Dosing Regimen of 5 Days On and 2 Days Off Controls HIV in Young People
At the 2015 Conference on Retroviruses and Opportunistic Infections (CROI) in Seattle, results from the 11-country BREATHER Study showed viral control in the great majority of youth who took their regimen for five days but then skipped two. This may offer younger patients a novel way to keep HIV under control while addressing common adherence issues seen in many youth.
However, the study researchers greatly caution against using this short-cycle dosing strategy until more data is collected to confirm that it's safe. These 48-week results apply only to youth on Sustiva-based regimens with well controlled HIV and no viral rebounds before starting the new dosing. Nearly all of the youth will be followed for another 96 weeks.
BREATHER followed 199 youth aged 8-24 years, all of whom took a regimen that included Sustiva (efavirenz). One out of five was 18 or older. Half were randomized to take their regimens daily as they had been doing up to study entry while the other half adopted the novel short-cycle dosing of 5 days on and 2 days off ... essentially the week on with the weekend off.

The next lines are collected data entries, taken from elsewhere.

(** [a] are the other arguments, decoded. *)
Definition vl_api_l2tpv2_add_del_tunnel_t_handler (m : l2tpv2_main_t) (new_idx : Z)
    (local_ip peer_ip : api_address) (a : vnet_l2tpv2_add_del_tunnel_args_t)
    : option (l2tpv2_main_t * vnet_rv * option Z) :=
  if negb (ad_is_ip4 local_ip) || negb (ad_is_ip4 peer_ip) then Some (m, RV_INVALID_VALUE, None)
  else
    '(m, rv, idx) ← vnet_l2tpv2_add_del_tunnel m new_idx
      (mkTunnelArgs (ta_is_add a) (ad_ip4 local_ip) (ad_ip4 peer_ip)
         (clib_net_to_host_u16 (ta_local_tunnel_id a)) (clib_net_to_host_u16 (ta_peer_tunnel_id a))
         (clib_net_to_host_u16 (ta_local_udp_port a)) (clib_net_to_host_u16 (ta_peer_udp_port a))
         (ta_df_bit a));
    Some (m, rv, default None idx).

Definition vl_api_l2tpv2_add_del_session_t_handler (m : l2tpv2_main_t)
    (new_idx new_hw input_node : Z) (local_ip peer_ip : api_address)
    (a : vnet_l2tpv2_add_del_session_args_t) : option (l2tpv2_main_t * vnet_rv * option Z) :=
  if negb (ad_is_ip4 local_ip) || negb (ad_is_ip4 peer_ip) then Some (m, RV_INVALID_VALUE, None)
  else
    vnet_l2tpv2_add_del_session m new_idx new_hw input_node
      (mkSessionArgs (sa_is_add a) (ad_ip4 local_ip) (ad_ip4 peer_ip)
         (clib_net_to_host_u16 (sa_local_tunnel_id a)) (clib_net_to_host_u16 (sa_local_session_id a))
         (clib_net_to_host_u16 (sa_peer_session_id a)) (sa_decap_mode a) (sa_raw_next_node_name a)
         (clib_net_to_host_u32 (sa_raw_opaque a)) (clib_net_to_host_u32 (sa_decap_vrf_id a))
         (sa_encap_if_index a) (sa_ppp_hdr_skip a)).

Definition vl_api_l2tpv2_set_session_ipv4_t_handler (m : l2tpv2_main_t) (sw_if_index client_ip : Z)
    (is_add : bool) : option (l2tpv2_main_t * vnet_rv) :=
  vnet_l2tpv2_set_session_ipv4 m (clib_net_to_host_u32 sw_if_index) client_ip is_add.

Definition vl_api_l2tpv2_set_session_ipv6_t_handler (m : l2tpv2_main_t) (sw_if_index client_ip : Z)
    (is_add : bool) : option (l2tpv2_main_t * vnet_rv) :=
  vnet_l2tpv2_set_session_ipv6 m (clib_net_to_host_u32 sw_if_index) client_ip is_add.

Definition vl_api_l2tpv2_set_delegated_prefix_t_handler (m : l2tpv2_main_t)
    (sw_if_index prefix prefix_len next_hop : Z) (is_add : bool)
    : option (l2tpv2_main_t * vnet_rv) :=
  vnet_l2tpv2_set_delegated_prefix m (clib_net_to_host_u32 sw_if_index) prefix prefix_len
    next_hop is_add.

(** Which tunnels a dump reports: all, or the one asked for. *)
Definition vl_api_l2tpv2_tunnel_dump_t_handler (m : l2tpv2_main_t) (want : option Z)
    : list (Z * l2tpv2_tunnel_t) :=
  match want with
  | None => map_to_list (lm_tunnels m)
  | Some i => match lm_tunnels m !! i with None => [] | Some t => [(i, t)] end
  end.

(** A session is reported with its tunnel. *)
Definition send_l2tpv2_session_details (m : l2tpv2_main_t) (s : l2tpv2_session_t)
    : option (l2tpv2_session_t * l2tpv2_tunnel_t) :=
  t ← lm_tunnels m !! ls_tunnel_index s; Some (s, t).

Definition vl_api_l2tpv2_session_dump_t_handler (m : l2tpv2_main_t) (sw_if_index : option Z)
    : option (list (l2tpv2_session_t * l2tpv2_tunnel_t)) :=
  match sw_if_index with
  | None => mapM (send_l2tpv2_session_details m) (map_to_list (lm_sessions m)).*2
  | Some w =>
      match lm_session_index_by_sw_if_index m !! w with
      | None => Some []
      | Some si => s ← lm_sessions m !! si; d ← send_l2tpv2_session_details m s; Some [d]
      end
  end.

(** * Start-up *)

Definition l2tpv2_init (input_node : Z) (punt_shm_tx : string) : l2tpv2_main_t :=
  mkL2tp ∅ ∅ ∅ ∅ [] ∅ (vlib_node_add_next input_node <$> vlib_get_node_by_name punt_shm_tx) [].

End L2tp.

Everyone who enrolled had already had at least one year of viral loads below 50 copies. None had ever had a viral rebound while on treatment with efavirenz (which greatly reduces the risk for resistant HIV). Everyone had blood work done at 0, 4, 12, 24, 36 and 48 weeks. Just over half were male with median CD4 counts of 793.

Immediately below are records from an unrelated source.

(** What a tunnel dump reports. *)
Lemma tunnel_dump_reports m want ti t :
  (ti, t) ∈ vl_api_l2tpv2_tunnel_dump_t_handler m want <->
  lm_tunnels m !! ti = Some t /\ (want = None \/ want = Some ti).
Proof.
  destruct want as [i|]; cbn [vl_api_l2tpv2_tunnel_dump_t_handler].
  - destruct (lm_tunnels m !! i) as [u|] eqn:Hu.
    + rewrite list_elem_of_singleton. naive_solver.
    + rewrite elem_of_nil. naive_solver.
  - rewrite elem_of_map_to_list. naive_solver.
Qed.

(** A live session is reported with its tunnel. *)
Lemma session_details m si s :
  l2tp_ok m → lm_sessions m !! si = Some s →
  exists t, lm_tunnels m !! ls_tunnel_index s = Some t /\ send_l2tpv2_session_details m s = Some (s, t).
Proof.
  intros Hok Hs. destruct (lo_tables m Hok) as [_ _ _ H4 _ _]. destruct (H4 si s Hs) as (t & Ht & _).
  exists t. unfold send_l2tpv2_session_details. by rewrite Ht.
Qed.

(** What a session dump reports. *)
Lemma session_dump_reports m sw :
  l2tp_ok m →
  exists ds, vl_api_l2tpv2_session_dump_t_handler m sw = Some ds /\
    ∀ s t, (s, t) ∈ ds <-> exists si, lm_sessions m !! si = Some s /\
      lm_tunnels m !! ls_tunnel_index s = Some t /\
      ∀ w, sw = Some w → lm_session_index_by_sw_if_index m !! w = Some si.
Proof.
  intros Hok. destruct sw as [w|]; cbn [vl_api_l2tpv2_session_dump_t_handler].
  - destruct (lm_session_index_by_sw_if_index m !! w) as [si|] eqn:Hw.
    2:{ exists []. split; [done|]. intros s t. rewrite elem_of_nil. naive_solver. }
    destruct (session_of_iface m w si Hok Hw) as (s0 & Hs0 & _). rewrite Hs0. cbn [mbind option_bind].
    destruct (session_details m si s0 Hok Hs0) as (t0 & Ht0 & ->). cbn [mbind option_bind].
    exists [(s0, t0)]. split; [done|]. intros s t. rewrite list_elem_of_singleton. naive_solver.
  - assert (is_Some (mapM (send_l2tpv2_session_details m) (map_to_list (lm_sessions m)).*2)) as [ds Hds].
    { apply mapM_is_Some, Forall_fmap, Forall_forall. intros [si s] Hs%elem_of_map_to_list.
      destruct (session_details m si s Hok Hs) as (t & _ & E). by exists (s, t). }
    exists ds. split; [done|]. intros s t. apply mapM_Some in Hds. split.
    + intros [j Hj]%list_elem_of_lookup_1. destruct (Forall2_lookup_r _ _ _ _ _ Hds Hj) as (s0 & Hs0 & E).
      apply list_elem_of_lookup_2, list_elem_of_fmap in Hs0 as ([si s1] & -> & Hs1%elem_of_map_to_list). exists si.
      unfold send_l2tpv2_session_details in E. cbn [snd] in E.
      destruct (lm_tunnels m !! _) eqn:Ht; [|done]. injection E as -> ->. done.
    + intros (si & Hs & Ht & _).
      assert (s ∈ (map_to_list (lm_sessions m)).*2) as Hin
        by (apply list_elem_of_fmap; exists (si, s); by rewrite elem_of_map_to_list).
      apply list_elem_of_lookup_1 in Hin as [j Hj].
      destruct (Forall2_lookup_l _ _ _ _ _ Hds Hj) as (d & Hd & E). apply list_elem_of_lookup_2 in Hd.
      unfold send_l2tpv2_session_details in E. rewrite Ht in E. injection E as <-. exact Hd.
Qed.

(** C26. No API call, with any arguments in any reachable state, touches a freed pool
    entry: the five calls that change state return, given a free pool slot and a fresh
    hardware interface from VPP, and so do the dumps.  The tunnel dump reports live tunnels;
    the session dump reports, for all sessions or for the one of an interface, live
    sessions, each with its own tunnel, which is live too: every session there is when it
    is asked for all, and the interface's one or none otherwise. *)
Theorem l2tp_never_faults node name f m :
  l2tp_run node (l2tpv2_init node name) f m →
  (∀ op, op_fresh m op → exists m' rv, l2tp_exec node m op = Some (m', rv)) /\
  (∀ want ti t, (ti, t) ∈ vl_api_l2tpv2_tunnel_dump_t_handler m want <->
     lm_tunnels m !! ti = Some t /\ (want = None \/ want = Some ti)) /\
  (∀ sw, exists ds, vl_api_l2tpv2_session_dump_t_handler m sw = Some ds /\
     ∀ s t, (s, t) ∈ ds <-> exists si, lm_sessions m !! si = Some s /\
       lm_tunnels m !! ls_tunnel_index s = Some t /\
       ∀ w, sw = Some w → lm_session_index_by_sw_if_index m !! w = Some si).
Proof.
  intros Hrun. destruct (l2tp_run_ok node name f m Hrun) as [Hok _]. split_and!.
  - intros op Hf. destruct (l2tp_exec_ok node m op Hok Hf) as (m' & rv & E & _). by exists m', rv.
  - apply tunnel_dump_reports.
  - intros sw. by apply session_dump_reports.
Qed.

(** C27. In every reachable state the tables say what is configured: a key leads to a
    tunnel or session exactly when one with these addresses and identifiers is there, a
    session's tunnel is there, and a tunnel counts its sessions, of which there are at
    most 65536. *)
Theorem l2tp_tables_exact node name f m :
  l2tp_run node (l2tpv2_init node name) f m →
  (∀ key ti, lm_tunnel_table m !! key = Some ti <->
     exists t, lm_tunnels m !! ti = Some t /\ tkey t = key) /\
  (∀ key si, lm_session_table m !! key = Some si <->
     exists s t, lm_sessions m !! si = Some s /\ lm_tunnels m !! ls_tunnel_index s = Some t /\
       skey t s = key) /\
  (∀ si s, lm_sessions m !! si = Some s → is_Some (lm_tunnels m !! ls_tunnel_index s)) /\
  (∀ ti t, lm_tunnels m !! ti = Some t →
     tn_ref_count t = msum (in_tunnel ti) (lm_sessions m) /\ tn_ref_count t <= 2 ^ 16).
Proof.
  intros Hrun. destruct (l2tp_run_ok node name f m Hrun) as [Hok _].
  pose proof (lo_tables m Hok) as Htb. pose proof Htb as [H1 H2 H3 H4 H5 _].
  split_and!.
  - intros key ti. split; [apply H1|]. intros (t & Ht & <-). by apply H2.
  - intros key si. split; [apply H3|]. intros (s & t & Hs & Ht & <-).
    destruct (H4 si s Hs) as (t' & Ht' & Hk). congruence.
  - intros si s Hs. destruct (H4 si s Hs) as (t & Ht & _). by exists t.
  - intros ti t Ht. rewrite (H5 ti t Ht). split; [done|]. by apply (tunnel_sessions_bound _ _ _ _ ti Htb).
Qed.

(** C28. As long as bindings are removed by the value they were set to, and no prefix
    delegated has length 0 or 128, the routes in VPP are exactly the bindings of the live
    sessions, whatever was bound, rebound, moved or deleted before, and the visible session
    interfaces are exactly those that a live session owns.  The lengths are excluded because
    the routes are not exact for them: a prefix of length 0 is installed as a default route,
    but counts as not set and is never removed (l2tpv2_session.c:438), and one of length 128
    may be the very route of the session's own address, which two bindings then share. *)
Theorem l2tp_routes_exact node name m :
  l2tp_run node (l2tpv2_init node name) true m →
  (∀ r, r ∈ routes (lm_calls m) <->
     exists si s, lm_sessions m !! si = Some s /\ r ∈ bindings s) /\
  (∀ w, w ∈ visible (lm_calls m) <->
     exists si s, lm_sessions m !! si = Some s /\ ls_sw_if_index s = Some w).
Proof.
  intros Hrun. destruct (l2tp_run_ok node name true m Hrun) as [Hok Hr].
  split; [apply (ro_exact m (Hr eq_refl))|]. intros w. rewrite (lo_visible m Hok). split.
  - intros [si Hi]. destruct (session_of_iface m w si Hok Hi) as (s & Hs & Hw & _). by exists si, s.
  - intros (si & s & Hs & Hw).
    destruct (lo_mode m Hok si s Hs) as [_ [[_ [[w' hw] Ho]]|(_ & E & _)]]; [|congruence].
    destruct (if_owned _ _ _ (lo_ifaces m Hok) si w' hw) as [Hb _]; [by rewrite lookup_omap, Hs|].
    unfold owned in Ho. rewrite Hw in Ho. simpl in Ho. destruct (ls_hw_if_index s); [|done].
    injection Ho as <- _. by exists si.
Qed.

(** Deleting a session deletes it and nothing else: its key and slot are gone, other
    sessions are as they were, and, when bindings were removed by value, no route is
    left through its interface. *)
Theorem l2tp_delete_session node name f m new_idx new_hw a si s :
  l2tp_run node (l2tpv2_init node name) f m → sa_is_add a = false →
  let key := l2tpv2_session_key (sa_local_ip a) (sa_peer_ip a) (sa_local_tunnel_id a)
               (sa_local_session_id a) in
  lm_session_table m !! key = Some si → lm_sessions m !! si = Some s →
  exists m' sw, vnet_l2tpv2_add_del_session m new_idx new_hw node a = Some (m', RV_OK, sw) /\
    lm_sessions m' = delete si (lm_sessions m) /\
    lm_session_table m' = delete key (lm_session_table m) /\
    (f = true → ∀ r, r ∈ routes (lm_calls m') → ls_sw_if_index s ≠ Some (rt_sw_if_index r)).
Proof.
  intros Hrun Hdel key Hk Hs. destruct (l2tp_run_ok node name f m Hrun) as [Hok Hr].
  destruct (tb_session _ _ _ _ (lo_tables m Hok) key si Hk) as (s' & t & Hs' & Ht & Hkey).
  assert (s' = s) as -> by congruence.
  destruct (del_session_ok m (ls_tunnel_index s) t si s Hok Ht Hs eq_refl)
    as (m' & sw & E & _ & Hr' & HS & Hst).
  exists m', sw. rewrite Hkey in E, Hst. split_and!; [|done|done|].
  - unfold vnet_l2tpv2_add_del_session.
    assert (lm_tunnel_table m !! l2tpv2_tunnel_key (sa_local_ip a) (sa_peer_ip a)
              (sa_local_tunnel_id a) = Some (ls_tunnel_index s)) as ->.
    { rewrite <- (tb_tunnel_keyed _ _ _ _ (lo_tables m Hok) _ t Ht). f_equal. symmetry.
      unfold skey, key, l2tpv2_session_key in Hkey. injection Hkey as E1 E2 E3 _. unfold tkey.
      by rewrite E1, E2, E3. }
    rewrite Ht. cbn [mbind option_bind]. rewrite Hdel. fold key. by rewrite Hk.
  - intros -> r Hin. apply (ro_exact m' (Hr' (Hr eq_refl))) in Hin. rewrite HS in Hin.
    by apply (other_iface m si s r Hok Hs).
Qed.

End System.

(** * A concrete plugin

    A tunnel between the addresses 1 and 2, whose ends call it 10 and 20, with a
    session in IP mode (11 and 21), which has an IPv4 address, and one in raw mode (12
    and 22); and the peer, with the other end of the raw session. *)

Definition node_name : string := "osvbng-pppoe-lac-tx"%string.
Definition input_node : Z := 3.


Definition sample_tunnel_op (l p tl tp : Z) : l2tp_op :=
  OpTunnel 0 (mkApiAddress true l) (mkApiAddress true p)
    (mkTunnelArgs true 0 0 (host16 tl) (host16 tp) 0 0 1).
Definition sample_session_op (i hw l p tl sl sp mode skip : Z) : l2tp_op :=
  OpSession i hw (mkApiAddress true l) (mkApiAddress true p)
    (mkSessionArgs true 0 0 (host16 tl) (host16 sl) (host16 sp) mode node_name (host32 77)
       (host32 0) None skip).

Definition l2tp_after (m : l2tpv2_main_t) (op : l2tp_op) : l2tpv2_main_t :=
  default m (fst <$> l2tp_exec input_node m op).

Definition sample_l2tp_0 : l2tpv2_main_t := l2tpv2_init input_node EmptyString.
Definition sample_l2tp_1 := l2tp_after sample_l2tp_0 (sample_tunnel_op 1 2 10 20).
Definition sample_l2tp_2 := l2tp_after sample_l2tp_1 (sample_session_op 0 1 1 2 10 11 21 0 2).
Definition sample_l2tp_3 := l2tp_after sample_l2tp_2 (OpIpv4 (host32 101) 5 true).
Definition sample_l2tp := l2tp_after sample_l2tp_3 (sample_session_op 1 2 1 2 10 12 22 1 2).

Definition sample_peer_1 := l2tp_after sample_l2tp_0 (sample_tunnel_op 2 1 20 10).
Definition sample_peer := l2tp_after sample_peer_1 (sample_session_op 0 1 2 1 20 22 12 1 2).

Lemma sample_step m op :
  l2tp_run input_node sample_l2tp_0 true m → op_fresh m op → op_faithful m op →
  is_Some (l2tp_exec input_node m op) →
  l2tp_run input_node sample_l2tp_0 true (l2tp_after m op).
Proof.
  intros Hr Hf Hg [[m' rv] He]. unfold l2tp_after. rewrite He.
  by apply (run_op input_node sample_l2tp_0 true m op m' rv true).
Qed.

Lemma sample_l2tp_run : l2tp_run input_node sample_l2tp_0 true sample_l2tp.
Proof.
  assert (∀ hw m, lm_free_session_hw_if_indices m = [] →
    lm_session_index_by_sw_if_index m !! (hw + 100) = None →
    hw_fresh (lm_session_index_by_sw_if_index m) (lm_free_session_hw_if_indices m) hw) as Hfresh.
  { intros hw m E1 E2. split; [done|]. rewrite E1. apply not_elem_of_nil. }
  apply sample_step; [|split; [by vm_compute|by apply Hfresh; vm_compute]|done|by vm_compute; eexists].
  apply sample_step; [|done|by intros ????|by vm_compute; eexists].
  apply sample_step; [|split; [by vm_compute|by apply Hfresh; vm_compute]|done|by vm_compute; eexists].
  apply sample_step; [apply run_init|by vm_compute|done|by vm_compute; eexists].
Qed.

Lemma l2tp_never_faults_witness :
  op_fresh sample_l2tp (OpIpv6 (host32 101) 6 true) /\
  exists m' rv, l2tp_exec input_node sample_l2tp (OpIpv6 (host32 101) 6 true) = Some (m', rv).
Proof.
  split; [done|].
  destruct (l2tp_never_faults input_node EmptyString true sample_l2tp sample_l2tp_run) as [H _].
  by apply H.
Defined.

After 48 weeks, six on the 5-on/2-off schedule and seven on the daily schedule had developed detectable viral loads >50 copies. When looking at viral loads >400 at week 48, two on the novel dosing and four on daily dosing had viral rebounds. There were no significant differences in lab side effects or inflammation markers between the two groups.
The presentation mentioned that 3 out of 4 of those on the novel schedule said it made their lives a lot easier. They also said their side effects had eased up over the weekends on the new schedule.

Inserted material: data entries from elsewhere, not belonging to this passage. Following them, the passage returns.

Lemma pclear_ipv6_ok addr :
  let m' := pppoe_clear_ipv6 m (ps_sw_if_index s) addr si s in
  updated si s m (punbind6 s) m' /\
  (pppoe_ok m → (ps_ipv6_bound s = true → ps_client_ipv6 s = addr) → pppoe_routes_ok m →
   pppoe_routes_ok m').
Proof.
  cbv zeta. unfold pppoe_clear_ipv6, punbind6. destruct (ps_ipv6_bound s) eqn:Eb; cbn [negb].
  2: { split; [by apply updated_refl|done]. }
  destruct (updated_step si s m (PathRemove (pppoe_route s (ps_sw_if_index s) addr 128))
    (λ s, s⟪ps_client_ipv6 := 0⟫⟪ps_ipv6_bound := false⟫) Hs) as [Hrb Hc]; [done..|].
  split; [exact Hrb|]. intros Hok Ha Hr. specialize (Ha eq_refl). subst addr.
  pose proof (pr_prefix m Hr si s Hs) as Hlen.
  eapply routes_updated; [exact Hok|exact Hs|exact Hrb|exact Hc|exact Hlen| |done].
  split; [done|]. intros r. rewrite !elem_of_pbindings. rproj. rewrite Eb.
  unfold pppoe_route, client4 in *. rproj. naive_solver.
Qed.

Lemma pclear_prefix_ok prefix len :
  let m' := pppoe_clear_prefix m (ps_sw_if_index s) prefix len si s in
  updated si s m (punbindp s) m' /\
  (pppoe_ok m →
   (ps_delegated_prefix_len s ≠ 0 →
      ps_delegated_prefix s = prefix /\ ps_delegated_prefix_len s = len) →
   pppoe_routes_ok m → pppoe_routes_ok m').
Proof.
  cbv zeta. unfold pppoe_clear_prefix, punbindp.
  destruct (Z.eqb_spec (ps_delegated_prefix_len s) 0) as [E|E].
  { split; [by apply updated_refl|done]. }
  destruct (updated_step si s m (PathRemove (pppoe_route s (ps_sw_if_index s) prefix len))
    (λ s, s⟪ps_delegated_prefix := 0⟫⟪ps_delegated_prefix_len := 0⟫⟪ps_pd_next_hop := 0⟫)
    Hs) as [Hrb Hc]; [done..|].
  split; [exact Hrb|]. intros Hok Ha Hr. destruct (Ha E) as [<- <-].
  pose proof (pr_prefix m Hr si s Hs) as Hlen.
  eapply routes_updated; [exact Hok|exact Hs|exact Hrb|exact Hc|done| |done].
  split; [done|]. intros r. rewrite !elem_of_pbindings. rproj.
  unfold pppoe_route, client4 in *. rproj. naive_solver.
Qed.

(** A binding replaces an earlier one. *)
Lemma prebind_ok s1 m1 c g :
  updated si s m s1 m1 → pshape (g s1) = pshape s1 → lac_one (g s1) = lac_one s1 →
  let m2 := upd_pppoe_session si g (pppoe_call [PathAdd c] m1) in
  updated si s m (g s1) m2 /\
  (pppoe_ok m → pppoe_routes_ok m1 → ps_delegated_prefix_len (g s1) ≠ 128 →
   (∀ r, r ∈ pbindings (g s1) <-> r = c \/ r ∈ pbindings s1) → pppoe_routes_ok m2).
Proof.
  intros Hrb Hg Hl. cbv zeta.
  assert (pm_sessions m1 !! si = Some s1) as Hs1.
  { by rewrite (up_sessions _ _ _ _ _ Hrb), lookup_insert_eq. }
  destruct (updated_step si s1 m1 (PathAdd c) g Hs1 eq_refl Hg Hl) as [Hrb2 Hc2].
  split; [by apply (updated_trans si s m s1 m1)|]. intros Hok Hr Hlen Hb.
  apply (routes_updated si s1 m1 (g s1) _ (PathAdd c)); try done. by apply (updated_ok si s m s1).
Qed.

End Unbind.

(** What a binding call does, given what its action does to a session. *)
Lemma with_session_ok m w f (P : osvbng_pppoe_session_t → Prop) :
  pppoe_ok m →
  (∀ si s, pm_sessions m !! si = Some s → ps_sw_if_index s = w →
     exists s', updated si s m s' (f si s) /\ (P s → pppoe_routes_ok m → pppoe_routes_ok (f si s))) →
  exists m' rv, with_pppoe_session m w f = Some (m', rv) /\ pppoe_ok m' /\
    ((∀ si s, pm_session_index_by_sw_if_index m !! w = Some si → pm_sessions m !! si = Some s → P s) →
     pppoe_routes_ok m → pppoe_routes_ok m').
Proof.
  intros Hok Hf. unfold with_pppoe_session.
  destruct (pm_session_index_by_sw_if_index m !! w) as [si|] eqn:Ei;
    [|by exists m, RV_INVALID_SW_IF_INDEX].
  destruct (session_of_sw m w si Hok Ei) as (s & Hs & Hw). rewrite Hs. cbn [mbind option_bind].
  destruct (Hf si s Hs Hw) as (s' & Hrb & Hr). exists (f si s), RV_OK. split; [done|].
  split; [by apply (updated_ok si s m s')|]. intros HP. apply Hr. eauto.
Qed.

Lemma pset_ipv6_ok m w addr is_add :
  pppoe_ok m →
  exists m' rv, vnet_pppoe_set_session_ipv6 m w addr is_add = Some (m', rv) /\ pppoe_ok m' /\
    ((∀ si s, pm_session_index_by_sw_if_index m !! w = Some si → pm_sessions m !! si = Some s →
        is_add = false → ps_ipv6_bound s = true → ps_client_ipv6 s = addr) →
     pppoe_routes_ok m → pppoe_routes_ok m').
Proof.
  intros Hok. apply with_session_ok; [done|]. intros si s Hs <-.
  destruct is_add.
  2: { destruct (pclear_ipv6_ok m si s Hs addr) as [Hrb Hr]. eexists. split; [exact Hrb|].
       intros HP. apply Hr; auto. }
  destruct (ps_ipv6_bound s && (ps_client_ipv6 s =? addr));
    [exists s; split; [by apply updated_refl|done]|].
  destruct (pclear_ipv6_ok m si s Hs (ps_client_ipv6 s)) as [Hrb1 Hr1].
  assert ((if ps_ipv6_bound s then pppoe_clear_ipv6 m (ps_sw_if_index s) (ps_client_ipv6 s) si s else m) =
          pppoe_clear_ipv6 m (ps_sw_if_index s) (ps_client_ipv6 s) si s) as ->.
  { unfold pppoe_clear_ipv6. by destruct (ps_ipv6_bound s). }
  destruct (prebind_ok m si s Hs _ _ (pppoe_route s (ps_sw_if_index s) addr 128)
    (λ s, s⟪ps_client_ipv6 := addr⟫⟪ps_ipv6_bound := true⟫) Hrb1) as [Hrb Hr]; [done..|].
  eexists. split; [exact Hrb|]. intros _ Hro. apply (Hr Hok); [auto| |].
  - unfold punbind6. pose proof (pr_prefix m Hro si s Hs). by destruct (ps_ipv6_bound s).
  - intros r. rewrite !elem_of_pbindings. unfold punbind6, pppoe_route, client4.
    destruct (ps_ipv6_bound s) eqn:E; rproj; rewrite ?E; naive_solver.
Qed.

Other studies that have looked at weeks or months off treatment (structured treatment interruptions, or STIs) have shown poor results, with increased risks of AIDS- and non-AIDS-related conditions. However, the BREATHER Study researchers were clear to state that this was not an STI study. Again, they greatly caution against anyone -- youth or older -- to attempt this dosing schedule until more long-term follow-up study can ensure this is a safe and effective strategy over time.
K Butler, et al. "ART With Weekends Off Is Noninferior to Continuous ART in Young People on EFV+2 NRTI". 2015 CROI, Seattle, WA.